Available data section start

(** The run reached -1. *)
Fixpoint ends (n : nat) (st : gstate) : bool :=
  match n with
  | O => false
  | S k => match getopt_long st with (None, _) => true | (Some _, st) => ends k st end
  end.

Lemma getopt_n_ends n st : (weight st < n)%nat -> ends n st = true.
Proof.
  revert st; induction n as [|n IH]; intros st Hn; [lia|]. simpl.
  destruct (getopt_long st) as [[x|] st'] eqn:E; [|done].
  apply IH. apply getopt_long_weight in E. lia.
Qed.

(** Once the run ends, more calls are not made. *)
Lemma getopt_n_enough n m st : ends n st = true -> (n <= m)%nat -> getopt_n m st = getopt_n n st.
Proof.
  revert m st; induction n as [|n IH]; intros m st He Hm; [done|].
  destruct m as [|m]; [lia|]. simpl in *. destruct (getopt_long st) as [[x|] st'] eqn:E; [|done].
  by rewrite (IH m st') by (done || lia).
Qed.

(** ** Without operands [argv] stays as it is *)

Lemma short_option_taken c n cur r sk x st :
  short_option c n cur r sk = (x, st) ->
  g_skipped st = sk /\ exists l, cur :: r = l ++ g_rest st.
Proof.
  unfold short_option. intros H.
  assert (exists l, cur :: r = l ++ r) as H1 by by exists [cur].
  assert (exists l, cur :: r = l ++ cur :: r) as H2 by by exists [].
  assert (forall a r', r = a :: r' -> exists l, cur :: r = l ++ r') as H3
    by (intros a r' ->; by exists [cur; a]).
  assert (exists l, cur :: r = l ++ []) as H4 by (exists (cur :: r); by rewrite app_nil_r).
  repeat case_match; simplify_eq; cbn [g_skipped g_rest]; eauto.
Qed.

Lemma long_option_taken ls s a r sk x st :
  long_option ls s r sk = (x, st) -> g_skipped st = sk /\ exists l, a :: r = l ++ g_rest st.
Proof.
  unfold long_option. intros H.
  assert (exists l, a :: r = l ++ r) as H1 by by exists [a].
  assert (forall b r', r = b :: r' -> exists l, a :: r = l ++ r') as H3
    by (intros b r' ->; by exists [a; b]).
  assert (exists l, a :: r = l ++ []) as H4 by (exists (a :: r); by rewrite app_nil_r).
  repeat case_match; simplify_eq; cbn [g_skipped g_rest]; eauto.
Qed.

Lemma next_element_taken sk rest o st :
  next_element sk rest = (o, st) ->
  match o with
  | Some _ => g_skipped st = sk /\ exists l, rest = l ++ g_rest st
  | None => g_rest st =
      sk ++ match rest with a :: r => if decide (a = lit "--") then r else rest | [] => [] end
  end.
Proof.
  unfold next_element. intros H. destruct rest as [|a r]; simplify_eq/=.
  { by rewrite app_nil_r. }
  destruct (decide (a = lit "--")); simplify_eq/=; [done|].
  repeat case_match; simplify_eq/=; try done;
    repeat match goal with
    | E : long_option _ _ _ _ = _ |- _ => eapply long_option_taken in E; exact E
    | E : short_option _ _ _ _ _ = _ |- _ => apply short_option_taken in E; exact E
    end.
Qed.

Lemma split_nonopts_app l x y : split_nonopts l = (x, y) -> l = x ++ y.
Proof.
  revert x y; induction l as [|a l IH]; intros x y; simpl; [by intros [= <- <-]|].
  destruct (nonoption a); [|by intros [= <- <-]].
  destruct (split_nonopts l) as [x' y']. intros [= <- <-]. simpl. f_equal. by apply IH.
Qed.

Available data section end

Exercise requirements →
Line by line, reproduce the records above exactly.

Task output →
(** The run reached -1. *)
Fixpoint ends (n : nat) (st : gstate) : bool :=
  match n with
  | O => false
  | S k => match getopt_long st with (None, _) => true | (Some _, st) => ends k st end
  end.

Lemma getopt_n_ends n st : (weight st < n)%nat -> ends n st = true.
Proof.
  revert st; induction n as [|n IH]; intros st Hn; [lia|]. simpl.
  destruct (getopt_long st) as [[x|] st'] eqn:E; [|done].
  apply IH. apply getopt_long_weight in E. lia.
Qed.

(** Once the run ends, more calls are not made. *)
Lemma getopt_n_enough n m st : ends n st = true -> (n <= m)%nat -> getopt_n m st = getopt_n n st.
Proof.
  revert m st; induction n as [|n IH]; intros m st He Hm; [done|].
  destruct m as [|m]; [lia|]. simpl in *. destruct (getopt_long st) as [[x|] st'] eqn:E; [|done].
  by rewrite (IH m st') by (done || lia).
Qed.

(** ** Without operands [argv] stays as it is *)

Lemma short_option_taken c n cur r sk x st :
  short_option c n cur r sk = (x, st) ->
  g_skipped st = sk /\ exists l, cur :: r = l ++ g_rest st.
Proof.
  unfold short_option. intros H.
  assert (exists l, cur :: r = l ++ r) as H1 by by exists [cur].
  assert (exists l, cur :: r = l ++ cur :: r) as H2 by by exists [].
  assert (forall a r', r = a :: r' -> exists l, cur :: r = l ++ r') as H3
    by (intros a r' ->; by exists [cur; a]).
  assert (exists l, cur :: r = l ++ []) as H4 by (exists (cur :: r); by rewrite app_nil_r).
  repeat case_match; simplify_eq; cbn [g_skipped g_rest]; eauto.
Qed.

Lemma long_option_taken ls s a r sk x st :
  long_option ls s r sk = (x, st) -> g_skipped st = sk /\ exists l, a :: r = l ++ g_rest st.
Proof.
  unfold long_option. intros H.
  assert (exists l, a :: r = l ++ r) as H1 by by exists [a].
  assert (forall b r', r = b :: r' -> exists l, a :: r = l ++ r') as H3
    by (intros b r' ->; by exists [a; b]).
  assert (exists l, a :: r = l ++ []) as H4 by (exists (a :: r); by rewrite app_nil_r).
  repeat case_match; simplify_eq; cbn [g_skipped g_rest]; eauto.
Qed.

Lemma next_element_taken sk rest o st :
  next_element sk rest = (o, st) ->
  match o with
  | Some _ => g_skipped st = sk /\ exists l, rest = l ++ g_rest st
  | None => g_rest st =
      sk ++ match rest with a :: r => if decide (a = lit "--") then r else rest | [] => [] end
  end.
Proof.
  unfold next_element. intros H. destruct rest as [|a r]; simplify_eq/=.
  { by rewrite app_nil_r. }
  destruct (decide (a = lit "--")); simplify_eq/=; [done|].
  repeat case_match; simplify_eq/=; try done;
    repeat match goal with
    | E : long_option _ _ _ _ = _ |- _ => eapply long_option_taken in E; exact E
    | E : short_option _ _ _ _ _ = _ |- _ => apply short_option_taken in E; exact E
    end.
Qed.

Lemma split_nonopts_app l x y : split_nonopts l = (x, y) -> l = x ++ y.
Proof.
  revert x y; induction l as [|a l IH]; intros x y; simpl; [by intros [= <- <-]|].
  destruct (nonoption a); [|by intros [= <- <-]].
  destruct (split_nonopts l) as [x' y']. intros [= <- <-]. simpl. f_equal. by apply IH.
Qed.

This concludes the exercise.